▸ **THE TASK**:
Your job is to report every line of the entries that has "Import".

▸ **DATA SECTION**:
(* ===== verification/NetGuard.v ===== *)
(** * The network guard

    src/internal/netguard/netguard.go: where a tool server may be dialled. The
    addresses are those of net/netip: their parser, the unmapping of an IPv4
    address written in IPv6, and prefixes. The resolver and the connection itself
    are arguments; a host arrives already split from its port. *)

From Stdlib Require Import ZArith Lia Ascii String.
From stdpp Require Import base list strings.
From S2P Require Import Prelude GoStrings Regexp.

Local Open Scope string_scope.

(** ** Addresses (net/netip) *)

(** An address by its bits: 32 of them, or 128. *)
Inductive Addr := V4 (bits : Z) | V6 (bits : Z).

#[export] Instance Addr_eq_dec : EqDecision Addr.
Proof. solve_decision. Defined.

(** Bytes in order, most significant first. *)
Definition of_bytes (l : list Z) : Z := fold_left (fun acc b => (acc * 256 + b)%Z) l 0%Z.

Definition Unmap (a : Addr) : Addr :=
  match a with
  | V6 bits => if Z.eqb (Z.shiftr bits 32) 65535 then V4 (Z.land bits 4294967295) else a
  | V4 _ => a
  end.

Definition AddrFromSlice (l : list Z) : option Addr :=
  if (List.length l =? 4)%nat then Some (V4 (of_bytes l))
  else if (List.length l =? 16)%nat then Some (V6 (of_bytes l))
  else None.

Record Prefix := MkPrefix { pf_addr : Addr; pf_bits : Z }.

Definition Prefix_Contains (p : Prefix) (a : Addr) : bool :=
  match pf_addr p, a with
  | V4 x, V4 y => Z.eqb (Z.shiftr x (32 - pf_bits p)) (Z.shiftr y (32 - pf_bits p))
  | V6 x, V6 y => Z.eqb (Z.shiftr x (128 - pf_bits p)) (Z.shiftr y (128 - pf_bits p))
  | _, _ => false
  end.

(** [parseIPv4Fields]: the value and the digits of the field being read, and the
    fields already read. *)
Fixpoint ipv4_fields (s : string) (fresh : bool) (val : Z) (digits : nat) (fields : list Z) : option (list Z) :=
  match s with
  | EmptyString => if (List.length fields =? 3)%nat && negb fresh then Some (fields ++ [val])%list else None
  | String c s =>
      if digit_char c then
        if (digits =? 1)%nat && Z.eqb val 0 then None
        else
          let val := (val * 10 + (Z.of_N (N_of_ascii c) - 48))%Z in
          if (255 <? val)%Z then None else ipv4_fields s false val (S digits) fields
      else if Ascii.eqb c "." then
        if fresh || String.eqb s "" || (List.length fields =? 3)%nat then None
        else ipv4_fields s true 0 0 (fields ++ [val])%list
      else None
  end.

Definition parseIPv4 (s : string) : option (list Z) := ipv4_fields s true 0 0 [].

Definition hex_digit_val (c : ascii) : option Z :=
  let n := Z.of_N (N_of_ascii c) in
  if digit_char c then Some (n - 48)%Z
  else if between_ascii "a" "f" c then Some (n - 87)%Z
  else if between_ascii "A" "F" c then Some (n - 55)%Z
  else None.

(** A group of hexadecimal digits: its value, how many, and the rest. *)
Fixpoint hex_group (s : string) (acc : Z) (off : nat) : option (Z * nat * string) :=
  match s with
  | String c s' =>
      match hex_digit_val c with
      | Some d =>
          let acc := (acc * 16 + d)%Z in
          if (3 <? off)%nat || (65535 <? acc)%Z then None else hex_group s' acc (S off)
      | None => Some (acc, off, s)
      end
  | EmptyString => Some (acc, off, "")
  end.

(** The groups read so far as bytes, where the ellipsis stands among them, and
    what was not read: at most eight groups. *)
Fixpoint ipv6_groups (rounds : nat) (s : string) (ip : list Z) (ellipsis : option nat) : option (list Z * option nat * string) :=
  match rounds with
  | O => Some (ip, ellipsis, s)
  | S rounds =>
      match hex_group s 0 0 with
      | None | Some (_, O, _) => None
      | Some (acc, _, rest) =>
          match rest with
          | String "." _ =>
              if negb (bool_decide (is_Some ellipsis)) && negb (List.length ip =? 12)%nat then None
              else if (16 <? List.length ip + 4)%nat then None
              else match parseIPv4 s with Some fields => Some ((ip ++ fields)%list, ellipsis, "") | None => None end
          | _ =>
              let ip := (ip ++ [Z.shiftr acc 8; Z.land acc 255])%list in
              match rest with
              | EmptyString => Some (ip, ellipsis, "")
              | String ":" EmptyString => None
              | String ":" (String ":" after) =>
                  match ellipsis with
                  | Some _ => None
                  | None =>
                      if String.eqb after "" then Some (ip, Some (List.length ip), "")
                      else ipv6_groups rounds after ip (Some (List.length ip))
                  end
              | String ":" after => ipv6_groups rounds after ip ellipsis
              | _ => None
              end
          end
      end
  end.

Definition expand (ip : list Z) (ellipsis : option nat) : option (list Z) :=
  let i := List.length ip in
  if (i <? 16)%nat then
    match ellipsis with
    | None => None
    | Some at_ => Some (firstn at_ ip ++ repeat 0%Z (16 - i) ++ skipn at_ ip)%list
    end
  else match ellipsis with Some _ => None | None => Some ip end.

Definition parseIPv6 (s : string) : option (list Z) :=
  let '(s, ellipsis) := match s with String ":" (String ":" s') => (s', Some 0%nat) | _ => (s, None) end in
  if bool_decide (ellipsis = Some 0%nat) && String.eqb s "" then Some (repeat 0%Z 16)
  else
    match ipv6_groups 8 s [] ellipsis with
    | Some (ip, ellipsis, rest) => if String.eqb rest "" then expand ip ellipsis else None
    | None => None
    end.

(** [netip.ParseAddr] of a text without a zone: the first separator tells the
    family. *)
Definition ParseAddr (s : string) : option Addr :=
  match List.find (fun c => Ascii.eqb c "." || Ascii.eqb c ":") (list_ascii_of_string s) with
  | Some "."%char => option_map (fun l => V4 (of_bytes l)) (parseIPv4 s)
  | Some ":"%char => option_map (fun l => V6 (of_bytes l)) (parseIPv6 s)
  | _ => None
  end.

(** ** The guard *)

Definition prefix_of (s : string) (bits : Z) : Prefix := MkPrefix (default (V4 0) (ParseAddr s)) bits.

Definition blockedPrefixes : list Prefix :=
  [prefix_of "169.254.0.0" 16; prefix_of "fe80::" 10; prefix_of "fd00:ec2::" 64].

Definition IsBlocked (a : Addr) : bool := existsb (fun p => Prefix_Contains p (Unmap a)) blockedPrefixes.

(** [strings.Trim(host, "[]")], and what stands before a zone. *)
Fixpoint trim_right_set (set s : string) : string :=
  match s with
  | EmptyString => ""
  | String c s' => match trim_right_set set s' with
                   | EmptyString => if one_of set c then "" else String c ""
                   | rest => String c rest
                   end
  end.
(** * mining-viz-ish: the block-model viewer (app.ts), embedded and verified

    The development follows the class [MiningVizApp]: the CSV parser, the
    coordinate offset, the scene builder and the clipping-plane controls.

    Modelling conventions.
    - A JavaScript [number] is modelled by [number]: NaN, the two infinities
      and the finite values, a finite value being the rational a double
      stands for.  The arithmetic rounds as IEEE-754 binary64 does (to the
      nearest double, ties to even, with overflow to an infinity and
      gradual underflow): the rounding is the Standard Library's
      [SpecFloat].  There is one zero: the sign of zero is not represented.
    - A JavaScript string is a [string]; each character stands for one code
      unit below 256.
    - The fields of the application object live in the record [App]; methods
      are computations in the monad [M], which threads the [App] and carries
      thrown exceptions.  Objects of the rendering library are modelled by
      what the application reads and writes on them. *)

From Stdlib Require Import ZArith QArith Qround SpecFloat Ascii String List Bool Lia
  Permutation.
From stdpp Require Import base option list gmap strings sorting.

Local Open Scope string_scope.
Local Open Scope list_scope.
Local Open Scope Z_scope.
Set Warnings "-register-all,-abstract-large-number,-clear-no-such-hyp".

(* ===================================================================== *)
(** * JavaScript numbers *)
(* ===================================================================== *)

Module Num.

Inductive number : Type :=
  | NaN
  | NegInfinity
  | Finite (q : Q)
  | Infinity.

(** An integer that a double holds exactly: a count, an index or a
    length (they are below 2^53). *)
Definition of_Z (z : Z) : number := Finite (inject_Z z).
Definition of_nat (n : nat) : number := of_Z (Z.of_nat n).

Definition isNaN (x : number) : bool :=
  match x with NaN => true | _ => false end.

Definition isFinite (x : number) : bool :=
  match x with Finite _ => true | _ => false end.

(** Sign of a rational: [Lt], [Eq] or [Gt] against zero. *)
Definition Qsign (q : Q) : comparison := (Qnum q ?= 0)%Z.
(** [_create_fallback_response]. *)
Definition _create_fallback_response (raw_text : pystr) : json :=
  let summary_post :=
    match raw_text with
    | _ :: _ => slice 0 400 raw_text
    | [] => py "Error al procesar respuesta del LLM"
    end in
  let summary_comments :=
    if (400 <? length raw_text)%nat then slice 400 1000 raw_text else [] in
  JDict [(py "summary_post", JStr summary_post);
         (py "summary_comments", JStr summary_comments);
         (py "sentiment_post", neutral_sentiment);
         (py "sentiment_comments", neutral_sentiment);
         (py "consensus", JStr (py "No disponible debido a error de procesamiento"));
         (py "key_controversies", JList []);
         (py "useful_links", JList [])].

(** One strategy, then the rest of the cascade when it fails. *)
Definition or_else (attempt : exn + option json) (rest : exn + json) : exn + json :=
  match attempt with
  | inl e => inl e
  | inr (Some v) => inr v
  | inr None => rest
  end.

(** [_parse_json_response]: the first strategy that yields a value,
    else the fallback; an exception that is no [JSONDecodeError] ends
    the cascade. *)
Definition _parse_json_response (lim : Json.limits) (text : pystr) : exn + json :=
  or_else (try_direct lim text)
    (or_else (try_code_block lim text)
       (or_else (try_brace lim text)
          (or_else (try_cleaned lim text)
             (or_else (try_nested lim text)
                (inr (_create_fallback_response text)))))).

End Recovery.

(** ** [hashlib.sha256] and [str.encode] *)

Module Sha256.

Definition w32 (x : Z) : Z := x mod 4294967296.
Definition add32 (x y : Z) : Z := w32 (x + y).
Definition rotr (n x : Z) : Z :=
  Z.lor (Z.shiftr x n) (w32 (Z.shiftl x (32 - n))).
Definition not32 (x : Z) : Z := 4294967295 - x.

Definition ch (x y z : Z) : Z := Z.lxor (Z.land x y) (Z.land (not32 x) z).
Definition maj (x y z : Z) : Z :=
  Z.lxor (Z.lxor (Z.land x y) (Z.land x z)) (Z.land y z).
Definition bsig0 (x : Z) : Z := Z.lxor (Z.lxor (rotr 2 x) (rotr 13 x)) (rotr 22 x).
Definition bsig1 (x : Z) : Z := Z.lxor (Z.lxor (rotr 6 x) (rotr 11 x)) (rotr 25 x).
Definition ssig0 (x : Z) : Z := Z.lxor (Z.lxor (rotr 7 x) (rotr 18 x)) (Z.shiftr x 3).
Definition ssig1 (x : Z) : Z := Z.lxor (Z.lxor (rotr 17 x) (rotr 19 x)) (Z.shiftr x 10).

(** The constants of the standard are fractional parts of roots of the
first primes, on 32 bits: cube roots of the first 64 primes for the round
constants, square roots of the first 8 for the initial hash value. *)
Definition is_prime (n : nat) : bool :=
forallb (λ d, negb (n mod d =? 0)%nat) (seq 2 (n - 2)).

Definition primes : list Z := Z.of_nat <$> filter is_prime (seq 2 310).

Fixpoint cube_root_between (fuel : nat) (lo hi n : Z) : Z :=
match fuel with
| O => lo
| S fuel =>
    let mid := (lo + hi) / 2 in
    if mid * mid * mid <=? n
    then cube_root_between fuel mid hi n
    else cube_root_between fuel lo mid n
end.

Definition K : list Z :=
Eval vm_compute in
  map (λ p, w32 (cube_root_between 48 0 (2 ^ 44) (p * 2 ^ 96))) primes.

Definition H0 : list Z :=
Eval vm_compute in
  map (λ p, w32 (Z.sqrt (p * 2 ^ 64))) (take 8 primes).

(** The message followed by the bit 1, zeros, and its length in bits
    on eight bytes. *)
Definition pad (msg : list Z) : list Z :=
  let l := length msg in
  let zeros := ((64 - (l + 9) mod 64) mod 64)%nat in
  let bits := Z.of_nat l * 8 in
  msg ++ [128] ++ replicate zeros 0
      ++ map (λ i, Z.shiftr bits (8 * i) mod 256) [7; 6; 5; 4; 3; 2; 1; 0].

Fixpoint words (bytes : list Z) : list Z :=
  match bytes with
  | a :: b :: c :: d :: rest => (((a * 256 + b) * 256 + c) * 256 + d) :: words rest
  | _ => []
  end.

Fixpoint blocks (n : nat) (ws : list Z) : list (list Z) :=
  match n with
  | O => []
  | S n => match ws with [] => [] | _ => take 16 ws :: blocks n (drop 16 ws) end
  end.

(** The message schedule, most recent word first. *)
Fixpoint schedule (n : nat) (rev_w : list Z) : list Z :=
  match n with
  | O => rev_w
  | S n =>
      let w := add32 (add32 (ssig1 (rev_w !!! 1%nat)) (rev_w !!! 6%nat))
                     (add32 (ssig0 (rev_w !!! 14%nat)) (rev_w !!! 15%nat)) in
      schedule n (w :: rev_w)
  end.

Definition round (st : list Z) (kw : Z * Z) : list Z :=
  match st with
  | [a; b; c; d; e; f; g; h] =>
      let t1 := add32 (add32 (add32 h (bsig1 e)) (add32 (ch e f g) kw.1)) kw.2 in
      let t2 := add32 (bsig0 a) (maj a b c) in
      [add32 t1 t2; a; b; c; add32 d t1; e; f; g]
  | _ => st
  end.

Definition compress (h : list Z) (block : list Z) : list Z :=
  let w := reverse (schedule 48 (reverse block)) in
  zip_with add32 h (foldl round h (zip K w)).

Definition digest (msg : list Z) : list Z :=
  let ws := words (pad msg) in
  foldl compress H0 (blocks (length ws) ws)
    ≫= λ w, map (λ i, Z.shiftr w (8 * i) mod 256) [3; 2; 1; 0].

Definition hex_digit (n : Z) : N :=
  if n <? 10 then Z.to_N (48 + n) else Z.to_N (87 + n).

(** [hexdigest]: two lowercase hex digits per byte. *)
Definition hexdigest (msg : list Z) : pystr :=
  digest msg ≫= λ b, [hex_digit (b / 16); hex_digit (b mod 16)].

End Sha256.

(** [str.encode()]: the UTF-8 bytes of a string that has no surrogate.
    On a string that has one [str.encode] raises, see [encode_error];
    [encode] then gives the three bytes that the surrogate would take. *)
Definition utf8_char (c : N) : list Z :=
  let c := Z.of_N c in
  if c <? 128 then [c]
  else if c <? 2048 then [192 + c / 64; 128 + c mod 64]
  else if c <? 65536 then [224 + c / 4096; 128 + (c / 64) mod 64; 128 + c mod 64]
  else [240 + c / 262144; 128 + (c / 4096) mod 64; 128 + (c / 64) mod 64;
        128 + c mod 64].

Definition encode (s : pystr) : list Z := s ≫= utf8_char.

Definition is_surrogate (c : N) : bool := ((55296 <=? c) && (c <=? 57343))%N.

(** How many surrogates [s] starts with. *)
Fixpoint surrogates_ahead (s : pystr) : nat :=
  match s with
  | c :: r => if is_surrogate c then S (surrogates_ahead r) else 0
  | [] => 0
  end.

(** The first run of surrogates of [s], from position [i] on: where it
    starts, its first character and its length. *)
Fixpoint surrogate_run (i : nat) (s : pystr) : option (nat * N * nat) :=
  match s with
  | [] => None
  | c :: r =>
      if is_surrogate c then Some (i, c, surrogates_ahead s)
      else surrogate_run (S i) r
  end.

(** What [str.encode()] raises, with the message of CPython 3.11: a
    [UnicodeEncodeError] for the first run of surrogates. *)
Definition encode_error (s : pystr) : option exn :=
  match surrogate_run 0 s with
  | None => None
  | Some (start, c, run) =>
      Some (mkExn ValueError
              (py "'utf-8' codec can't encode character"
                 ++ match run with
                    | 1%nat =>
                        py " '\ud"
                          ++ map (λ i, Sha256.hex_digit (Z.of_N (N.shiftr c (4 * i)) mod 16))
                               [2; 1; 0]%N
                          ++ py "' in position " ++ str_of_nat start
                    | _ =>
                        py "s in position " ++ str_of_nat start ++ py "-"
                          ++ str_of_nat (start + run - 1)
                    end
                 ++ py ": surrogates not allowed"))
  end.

▸ **WRITTEN SOLUTION**:
From Stdlib Require Import ZArith Lia Ascii String.
From stdpp Require Import base list strings.
From S2P Require Import Prelude GoStrings Regexp.
From Stdlib Require Import ZArith QArith Qround SpecFloat Ascii String List Bool Lia
From stdpp Require Import base option list gmap strings sorting.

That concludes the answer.